INSTRUCTIONS TO FOLLOW. Scan the following data for lines with "sendMessages" and state how many there are, as a number only.
────
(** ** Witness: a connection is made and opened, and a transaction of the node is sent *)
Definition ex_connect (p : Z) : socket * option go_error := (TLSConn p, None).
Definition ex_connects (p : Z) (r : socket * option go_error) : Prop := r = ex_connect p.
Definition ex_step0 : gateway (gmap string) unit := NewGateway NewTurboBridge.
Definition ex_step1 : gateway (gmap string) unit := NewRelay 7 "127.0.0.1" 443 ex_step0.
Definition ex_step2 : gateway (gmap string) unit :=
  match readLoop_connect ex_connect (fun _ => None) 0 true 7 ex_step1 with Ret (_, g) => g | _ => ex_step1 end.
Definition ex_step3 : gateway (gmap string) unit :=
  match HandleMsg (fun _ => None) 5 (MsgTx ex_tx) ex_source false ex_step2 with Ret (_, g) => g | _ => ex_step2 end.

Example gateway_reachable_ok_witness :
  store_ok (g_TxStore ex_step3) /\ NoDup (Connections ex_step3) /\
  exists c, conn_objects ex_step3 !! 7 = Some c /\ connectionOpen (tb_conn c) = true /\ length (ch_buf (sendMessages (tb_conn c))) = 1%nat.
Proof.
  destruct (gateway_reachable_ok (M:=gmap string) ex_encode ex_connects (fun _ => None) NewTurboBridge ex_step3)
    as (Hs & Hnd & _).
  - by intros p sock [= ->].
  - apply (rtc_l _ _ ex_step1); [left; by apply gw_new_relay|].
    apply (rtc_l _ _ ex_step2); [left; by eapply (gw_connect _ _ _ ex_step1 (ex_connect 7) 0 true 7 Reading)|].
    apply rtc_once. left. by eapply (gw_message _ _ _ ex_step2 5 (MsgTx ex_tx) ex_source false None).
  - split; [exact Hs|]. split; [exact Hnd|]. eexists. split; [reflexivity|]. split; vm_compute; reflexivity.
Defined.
────
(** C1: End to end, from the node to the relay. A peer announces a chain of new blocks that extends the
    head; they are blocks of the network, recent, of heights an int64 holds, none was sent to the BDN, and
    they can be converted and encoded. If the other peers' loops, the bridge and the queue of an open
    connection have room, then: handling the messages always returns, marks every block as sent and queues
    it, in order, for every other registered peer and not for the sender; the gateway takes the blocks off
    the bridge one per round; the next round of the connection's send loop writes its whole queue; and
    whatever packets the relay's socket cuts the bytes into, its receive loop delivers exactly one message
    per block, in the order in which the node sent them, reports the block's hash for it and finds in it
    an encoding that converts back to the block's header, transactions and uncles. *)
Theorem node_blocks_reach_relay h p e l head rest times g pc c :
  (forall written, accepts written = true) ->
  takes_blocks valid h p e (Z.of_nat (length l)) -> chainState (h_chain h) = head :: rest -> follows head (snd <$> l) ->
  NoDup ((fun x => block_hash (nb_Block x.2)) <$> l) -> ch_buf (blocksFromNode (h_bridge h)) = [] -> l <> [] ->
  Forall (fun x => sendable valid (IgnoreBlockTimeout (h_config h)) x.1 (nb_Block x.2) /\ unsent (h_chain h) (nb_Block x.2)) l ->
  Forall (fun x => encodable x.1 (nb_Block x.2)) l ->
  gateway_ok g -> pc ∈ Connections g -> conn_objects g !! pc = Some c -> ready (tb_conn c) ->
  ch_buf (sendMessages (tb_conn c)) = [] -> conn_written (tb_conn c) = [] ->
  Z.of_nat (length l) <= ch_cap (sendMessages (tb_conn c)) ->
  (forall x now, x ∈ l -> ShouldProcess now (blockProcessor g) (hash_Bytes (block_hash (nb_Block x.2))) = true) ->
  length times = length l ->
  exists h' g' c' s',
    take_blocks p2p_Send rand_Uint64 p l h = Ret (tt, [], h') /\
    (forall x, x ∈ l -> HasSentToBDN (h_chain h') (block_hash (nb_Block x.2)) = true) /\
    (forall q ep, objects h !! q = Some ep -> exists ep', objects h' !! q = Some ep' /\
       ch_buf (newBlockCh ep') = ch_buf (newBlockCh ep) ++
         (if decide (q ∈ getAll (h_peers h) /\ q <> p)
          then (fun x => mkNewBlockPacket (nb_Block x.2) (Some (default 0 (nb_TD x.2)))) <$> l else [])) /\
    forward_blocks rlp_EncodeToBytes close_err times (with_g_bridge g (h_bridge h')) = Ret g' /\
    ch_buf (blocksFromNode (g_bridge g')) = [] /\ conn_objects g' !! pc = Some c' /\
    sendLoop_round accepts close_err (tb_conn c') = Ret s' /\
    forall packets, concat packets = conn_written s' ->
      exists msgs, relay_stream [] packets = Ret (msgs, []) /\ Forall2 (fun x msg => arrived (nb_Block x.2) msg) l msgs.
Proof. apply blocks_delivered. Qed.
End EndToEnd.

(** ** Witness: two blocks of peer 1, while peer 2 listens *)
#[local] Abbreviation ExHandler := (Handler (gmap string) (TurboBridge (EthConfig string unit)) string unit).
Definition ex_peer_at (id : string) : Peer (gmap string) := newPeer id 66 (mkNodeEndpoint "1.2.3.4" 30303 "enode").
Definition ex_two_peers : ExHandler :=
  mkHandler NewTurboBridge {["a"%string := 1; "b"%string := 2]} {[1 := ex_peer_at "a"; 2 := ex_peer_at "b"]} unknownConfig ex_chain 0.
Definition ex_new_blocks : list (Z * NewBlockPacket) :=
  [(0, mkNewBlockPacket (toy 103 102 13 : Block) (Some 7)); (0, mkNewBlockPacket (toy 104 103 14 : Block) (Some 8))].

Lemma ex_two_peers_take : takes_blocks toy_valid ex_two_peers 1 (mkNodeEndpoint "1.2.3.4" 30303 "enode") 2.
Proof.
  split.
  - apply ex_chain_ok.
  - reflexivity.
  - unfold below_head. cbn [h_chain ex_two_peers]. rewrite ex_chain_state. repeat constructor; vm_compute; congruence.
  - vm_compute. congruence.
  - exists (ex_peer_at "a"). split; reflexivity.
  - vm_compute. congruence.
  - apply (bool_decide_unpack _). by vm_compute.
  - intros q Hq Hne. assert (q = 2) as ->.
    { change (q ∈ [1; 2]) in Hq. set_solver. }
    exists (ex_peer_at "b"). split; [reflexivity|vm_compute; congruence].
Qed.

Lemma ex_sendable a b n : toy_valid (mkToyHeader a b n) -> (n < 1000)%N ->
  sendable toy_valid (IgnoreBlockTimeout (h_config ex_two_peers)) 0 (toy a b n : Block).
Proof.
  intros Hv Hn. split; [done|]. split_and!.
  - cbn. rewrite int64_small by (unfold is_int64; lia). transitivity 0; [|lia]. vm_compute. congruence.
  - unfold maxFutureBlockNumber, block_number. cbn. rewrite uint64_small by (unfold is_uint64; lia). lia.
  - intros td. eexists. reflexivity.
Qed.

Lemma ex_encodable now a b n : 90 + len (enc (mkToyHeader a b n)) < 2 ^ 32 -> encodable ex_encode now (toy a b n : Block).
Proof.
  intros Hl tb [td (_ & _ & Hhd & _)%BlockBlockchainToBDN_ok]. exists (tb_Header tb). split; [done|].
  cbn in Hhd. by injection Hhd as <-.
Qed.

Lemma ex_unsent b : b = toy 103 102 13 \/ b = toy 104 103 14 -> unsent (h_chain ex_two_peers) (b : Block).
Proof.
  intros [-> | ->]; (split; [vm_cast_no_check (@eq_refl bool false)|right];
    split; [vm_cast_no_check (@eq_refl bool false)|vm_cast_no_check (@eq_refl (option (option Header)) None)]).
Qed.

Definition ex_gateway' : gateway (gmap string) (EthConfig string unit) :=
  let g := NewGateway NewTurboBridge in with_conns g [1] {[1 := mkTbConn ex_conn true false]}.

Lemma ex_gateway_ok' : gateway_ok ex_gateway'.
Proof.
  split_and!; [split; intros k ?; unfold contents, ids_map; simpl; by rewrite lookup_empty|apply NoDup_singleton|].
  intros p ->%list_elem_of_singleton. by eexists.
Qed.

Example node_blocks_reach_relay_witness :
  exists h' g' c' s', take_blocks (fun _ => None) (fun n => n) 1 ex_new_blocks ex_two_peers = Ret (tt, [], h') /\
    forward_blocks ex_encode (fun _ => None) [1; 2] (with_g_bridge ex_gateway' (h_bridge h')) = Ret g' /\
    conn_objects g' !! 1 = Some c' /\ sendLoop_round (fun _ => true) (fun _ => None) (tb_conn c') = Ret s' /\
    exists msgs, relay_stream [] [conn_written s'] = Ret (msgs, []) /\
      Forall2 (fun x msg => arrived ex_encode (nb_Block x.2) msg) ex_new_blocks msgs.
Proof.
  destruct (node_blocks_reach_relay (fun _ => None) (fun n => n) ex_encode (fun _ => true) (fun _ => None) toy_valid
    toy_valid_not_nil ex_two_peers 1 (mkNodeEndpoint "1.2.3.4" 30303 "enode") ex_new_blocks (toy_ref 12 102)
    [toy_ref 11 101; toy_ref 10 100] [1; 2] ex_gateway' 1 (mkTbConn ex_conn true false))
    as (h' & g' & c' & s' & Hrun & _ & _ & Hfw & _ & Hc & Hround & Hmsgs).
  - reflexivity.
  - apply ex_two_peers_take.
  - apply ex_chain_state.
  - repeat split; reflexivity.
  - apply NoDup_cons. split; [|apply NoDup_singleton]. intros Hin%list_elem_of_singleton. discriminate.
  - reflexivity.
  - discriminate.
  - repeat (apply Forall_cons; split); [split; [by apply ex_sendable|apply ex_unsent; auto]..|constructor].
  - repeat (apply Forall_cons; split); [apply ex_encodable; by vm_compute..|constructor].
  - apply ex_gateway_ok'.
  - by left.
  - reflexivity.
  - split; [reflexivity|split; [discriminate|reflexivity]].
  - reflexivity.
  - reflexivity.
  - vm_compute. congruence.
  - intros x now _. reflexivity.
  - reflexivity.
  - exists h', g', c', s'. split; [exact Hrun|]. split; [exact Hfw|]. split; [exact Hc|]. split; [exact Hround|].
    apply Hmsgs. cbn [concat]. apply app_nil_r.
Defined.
────
ANSWER BELOW. 3